Para que soluções concretas em todas essas áreas sejam alcançadas, a Fiep considera ser fundamental a mobilização das entidades representativas da região. Nesse sentido, lideranças presentes na reunião desta terça consideraram o encontro mais um impulso importante para que isso ocorra.

O presidente da Coopavel, Dilvo Grolli, destacou o papel da Fiep nos debates relativos à infraestrutura. “Ela está levando as discussões dos grandes problemas da logística na base. Não adianta discutir lá num centro urbano de Curitiba, tem que trazer aqui na base para as pessoas que transportam, os caminhoneiros, as empresas que pagam o frete”, disse. “Precisamos de fiscalização, união e de pessoas de coragem que não param, porque eles também não param de pensar como fazerem algo para melhorar a sua lucratividade”, acrescentou, referindo-se às concessionárias de rodovias.

Já o presidente do Programa Oeste em Desenvolvimento (POD), Alci Rotta Junior, ressaltou que o debate sobre infraestrutura é essencial para a região. “No POD nós temos uma Câmara Técnica de Infraestrutura e uma de Energia, que são dois pilares muito importantes para a nossa região. Nós estamos longe dos grandes centros de compradores e dos portos, então tudo que a gente puder avançar em infraestrutura e energia é muito bem-vindo”, afirmou.

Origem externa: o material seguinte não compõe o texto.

(** * Anaplan Actions Lookup: a shallow embedding of [app.py]

    The development follows the source file top to bottom: the Basic-Auth
    encoder, the credential slot kept in Streamlit's session state, the
    endpoint fetcher with its response normalisation, the four-category
    aggregator and the [main] script with its display loop.

    Conventions.
    - A Python [str] is a Rocq [string] holding the UTF-8 bytes of the text;
      [bytes] is [list byte].  So [s.encode("utf-8")] exposes the bytes of
      the string and [b.decode("utf-8")], used only on base64 output (pure
      ASCII), reads them back.
    - [time.time()] readings are rationals: every double is one, and the
      difference of two clock readings of the same binade is exact.
    - The HTTP client ([requests]) and the data-frame library ([pandas]) are
      outside the repository; they enter as Section variables. *)

From Stdlib Require Import List String Ascii Strings.Byte ZArith NArith QArith Bool Lia.
Import ListNotations.
Local Open Scope string_scope.
Set Warnings "-register-all".

(** ** Decoded JSON values, as [response.json()] hands them to the program

    [JDict] lists the entries of the decoded [dict] in insertion order (the
    keys of a decoded body are distinct); [JInt] and [JFloat] are Python's
    [int] and [float]. *)

Inductive json : Type :=
| JNull
| JBool (b : bool)
| JInt (z : Z)
| JFloat (q : Q)
| JStr (s : string)
| JList (items : list json)
| JDict (entries : list (string * json)).

(** [isinstance(v, list)] and [isinstance(v, dict)] *)
Definition is_list (v : json) : bool :=
  match v with JList _ => true | _ => false end.

Definition is_dict (v : json) : bool :=
  match v with JDict _ => true | _ => false end.

(** [d.get(key, default)] on the entries of a dict, in insertion order. *)
Fixpoint dict_get (entries : list (string * json)) (key : string) (default : json) : json :=
  match entries with
  | [] => default
  | (k, v) :: rest => if String.eqb k key then v else dict_get rest key default
  end.

(** ** Exceptions and the error monad *)

Inductive exn : Type :=
| ConnectionError                 (* [requests.get] could not complete *)
| HTTPError (status : Z)          (* [response.raise_for_status()] *)
| JSONDecodeError                 (* [response.json()] on a non-JSON body *)
| AttributeError.                 (* [.get] on something that is not a dict *)

Definition result (A : Type) : Type := (exn + A)%type.

Definition ok {A} (a : A) : result A := inr a.
Definition raise {A} (e : exn) : result A := inl e.

Definition rbind {A B} (r : result A) (k : A -> result B) : result B :=
  match r with
  | inl e => inl e
  | inr a => k a
  end.

Notation "x <-! r ;; k" := (rbind r (fun x => k))
  (at level 61, r at next level, right associativity).

Fixpoint mapM {A B} (f : A -> result B) (l : list A) : result (list B) :=
  match l with
  | [] => ok []
  | a :: rest =>
      b <-! f a ;;
      bs <-! mapM f rest ;;
      ok (b :: bs)
  end.

(** ** Constants *)

Definition BASE_URL : string := "https://api.anaplan.com/1/3".
Definition CREDENTIAL_EXPIRY_SECONDS : Q := 600.

(** ** Auth: [base64.b64encode] and [get_basic_auth_header] *)

Definition encode_utf8 (s : string) : list byte := list_byte_of_string s.
Definition decode_utf8 (bs : list byte) : string := string_of_list_byte bs.

Definition b64_alphabet : list byte :=
  list_byte_of_string
    "ABCDEFGHIJKLMNOPQRSTUVWXYZabcdefghijklmnopqrstuvwxyz0123456789+/".

Definition b64_pad : byte := x3d.

Definition b64_digit (n : N) : byte := nth (N.to_nat n) b64_alphabet b64_pad.

(** Standard base64 (RFC 4648 section 4): three bytes give four digits, a
    final group of one or two bytes is padded with [=]. *)
Fixpoint b64encode (bs : list byte) : list byte :=
  match bs with
  | [] => []
  | [a] =>
      let a := Byte.to_N a in
      [b64_digit (a / 4); b64_digit (a mod 4 * 16); b64_pad; b64_pad]
  | [a; b] =>
      let a := Byte.to_N a in
      let b := Byte.to_N b in
      [b64_digit (a / 4); b64_digit (a mod 4 * 16 + b / 16);
       b64_digit (b mod 16 * 4); b64_pad]
  | a :: b :: c :: rest =>
      let a := Byte.to_N a in
      let b := Byte.to_N b in
      let c := Byte.to_N c in
      b64_digit (a / 4) :: b64_digit (a mod 4 * 16 + b / 16)
        :: b64_digit (b mod 16 * 4 + c / 64) :: b64_digit (c mod 64)
        :: b64encode rest
  end%N.

(** The inverse direction, [base64.b64decode], used to state that the
    encoding loses nothing. *)
Fixpoint index_of (x : byte) (l : list byte) (i : N) : option N :=
  match l with
  | [] => None
  | y :: rest => if Byte.eqb x y then Some i else index_of x rest (N.succ i)
  end.

Definition b64_value (c : byte) : option N := index_of c b64_alphabet 0.

Definition byte_of_N (n : N) : byte :=
  match Byte.of_N (n mod 256) with
  | Some b => b
  | None => x00
  end.

Definition is_nil {A} (l : list A) : bool :=
  match l with [] => true | _ => false end.

Fixpoint b64decode (cs : list byte) : option (list byte) :=
  match cs with
  | [] => Some []
  | c1 :: c2 :: c3 :: c4 :: rest =>
      match b64_value c1, b64_value c2 with
      | Some s1, Some s2 =>
          let b1 := byte_of_N (s1 * 4 + s2 / 16) in
          if Byte.eqb c3 b64_pad && Byte.eqb c4 b64_pad && is_nil rest
          then Some [b1]
          else
            match b64_value c3 with
            | Some s3 =>
                let b2 := byte_of_N (s2 mod 16 * 16 + s3 / 4) in
                if Byte.eqb c4 b64_pad && is_nil rest
                then Some [b1; b2]
                else
                  match b64_value c4, b64decode rest with
                  | Some s4, Some bs =>
                      Some (b1 :: b2 :: byte_of_N (s3 mod 4 * 64 + s4) :: bs)
                  | _, _ => None
                  end
            | None => None
            end
      | _, _ => None
      end
  | _ => None
  end%N.

Definition get_basic_auth_header (username password : string) : string :=
  let credentials := username ++ ":" ++ password in
  let encoded := decode_utf8 (b64encode (encode_utf8 credentials)) in
  "Basic " ++ encoded.

(** ** HTTP transport *)

Record request := {
  url : string;
  headers : list (string * string);
  verify : bool
}.

(** [json_body] is what [response.json()] returns, [None] when the body is
    not JSON. *)
Record response := {
  status_code : Z;
  json_body : option json
}.

(** [Response.raise_for_status]: client errors 4xx and server errors 5xx. *)
Definition raise_for_status (r : response) : result unit :=
  if ((400 <=? status_code r) && (status_code r <? 600))%Z
  then raise (HTTPError (status_code r))
  else ok tt.

Definition response_json (r : response) : result json :=
  match json_body r with
  | Some data => ok data
  | None => raise JSONDecodeError
  end.

(** The shape normalisation at the end of [fetch_items]. *)
Fixpoint first_list_value (entries : list (string * json)) : list json :=
  match entries with
  | [] => []
  | (_, value) :: rest =>
      match value with
      | JList items => items
      | _ => first_list_value rest
      end
  end.

Definition normalize (data : json) : list json :=
  match data with
  | JDict entries => first_list_value entries
  | JList items => items
  | _ => []
  end.

(** ** Session state

    Streamlit's [st.session_state] with the five keys the script uses.  The
    outer [option] is the presence of the key, the inner one (where there is
    one) is Python's [None]. *)

Record credential := {
  email : string;
  password : string;
  timestamp : Q
}.

(** The dict [get_all_action_types] builds: category name to raw items, in
    insertion order. *)
Definition action_collection : Type := list (string * list json).

Record session_state := {
  ss_credentials : option credential;
  ss_auth_header : option (option string);
  ss_action_data : option (option action_collection);
  ss_workspace_id : option string;
  ss_model_id : option string
}.

Definition empty_session : session_state :=
  {| ss_credentials := None; ss_auth_header := None; ss_action_data := None;
     ss_workspace_id := None; ss_model_id := None |}.

Definition set_credentials (c : option credential) (ss : session_state) :=
  {| ss_credentials := c; ss_auth_header := ss_auth_header ss;
     ss_action_data := ss_action_data ss;
     ss_workspace_id := ss_workspace_id ss; ss_model_id := ss_model_id ss |}.

Definition set_auth_header (h : option (option string)) (ss : session_state) :=
  {| ss_credentials := ss_credentials ss; ss_auth_header := h;
     ss_action_data := ss_action_data ss;
     ss_workspace_id := ss_workspace_id ss; ss_model_id := ss_model_id ss |}.

Definition set_action_data (d : option (option action_collection)) (ss : session_state) :=
  {| ss_credentials := ss_credentials ss; ss_auth_header := ss_auth_header ss;
     ss_action_data := d;
     ss_workspace_id := ss_workspace_id ss; ss_model_id := ss_model_id ss |}.

Definition set_workspace_id (v : option string) (ss : session_state) :=
  {| ss_credentials := ss_credentials ss; ss_auth_header := ss_auth_header ss;
     ss_action_data := ss_action_data ss;
     ss_workspace_id := v; ss_model_id := ss_model_id ss |}.

Definition set_model_id (v : option string) (ss : session_state) :=
  {| ss_credentials := ss_credentials ss; ss_auth_header := ss_auth_header ss;
     ss_action_data := ss_action_data ss;
     ss_workspace_id := ss_workspace_id ss; ss_model_id := v |}.

(** ** Credential handling *)

Definition Qltb (x y : Q) : bool := negb (Qle_bool y x).

(** [now] is the value [time.time()] returns inside the call. *)
Definition save_credentials (now : Q) (email password : string)
    (ss : session_state) : session_state :=
  set_credentials
    (Some {| email := email; password := password; timestamp := now |}) ss.

(** [st.session_state.get("credentials")] is [None] or the three-key dict,
    which is truthy. *)
Definition get_credentials (now : Q) (ss : session_state)
    : option string * option string :=
  match ss_credentials ss with
  | Some creds =>
      if Qltb (now - timestamp creds) CREDENTIAL_EXPIRY_SECONDS
      then (Some (email creds), Some (password creds))
      else (None, None)
  | None => (None, None)
  end.

(** ** What the script shows

    The calls that put the program's data on the page, in the order they
    are made.  Page configuration, the title, the spinner and the buttons
    themselves carry no data and are not logged. *)

Record export_row := {
  Name : json;
  ID : json;
  Type_ : string
}.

O presidente da Associação Comercial e Empresarial de Foz do Iguaçu (Acifi), Danilo Vendruscolo, que coordena a Câmara Técnica de Infraestrutura do POD, reforçou que o evento ampliou a mobilização das entidades. “A principal importância desse evento de hoje é levar informações para as lideranças do Oeste do Paraná para que elas tenham conhecimento da real situação do Oeste em termos de custo logístico, o custo de produção por falta de uma rede de energia trifásica, de subestações, as quedas que geram prejuízo”, disse. “Trouxemos esses dados para que, a partir deste momento, nós possamos, de uma forma muito bem organizada, cobrarmos os poderes que podem nos dar essa resposta”, acrescentou.

O encontro também contou com as presenças dos presidentes das Federações da Agricultura (Faep), Ágide Eduardo Meneguette, das Cooperativas (Ocepar), José Roberto Ricken, e das Associações Comerciais (Faciap), Flávio Furlan. “Muitos dos nossos produtores hoje trabalham com piscicultura, suinocultura, aves, leite. Então, quando não há um religamento dessa energia, o que acontece? A perda total da produção”, ressaltou Meneguette. “Então a gente está cobrando que a concessionária seja muito mais efetiva. Fizemos uma reunião do G7 já, juntamente com o presidente da Copel e com a sua diretoria, cobramos ações de curtíssimo, médio e longo prazo, e estamos trabalhando em conjunto”, completou.

“Logística é fundamental, onde nós estamos hoje perdendo parte da nossa produtividade”, acrescentou Ricken. “Saber produzir nós sabemos, ter mercado nós temos, demanda nós temos e nós temos todas as condições. Então nós temos que nos unir, iniciativa privada, governo, todas as entidades para que a gente force, inclusive junto ao governo federal, para que tenhamos uma logística que nós merecemos”.

Para Furlan, mobilizações como a desta terça mostram também à população que o setor produtivo está em busca de soluções. “O importante é as pessoas, a população aqui do Oeste, entender que nós estamos olhando para isso. Nossa região vem crescendo muito além do que a Copel se propõe a fazer de investimentos, então a importância maior da discussão é priorizar aquilo que efetivamente a gente tem mais pressa para poder continuar crescendo de forma exponencial”, declarou.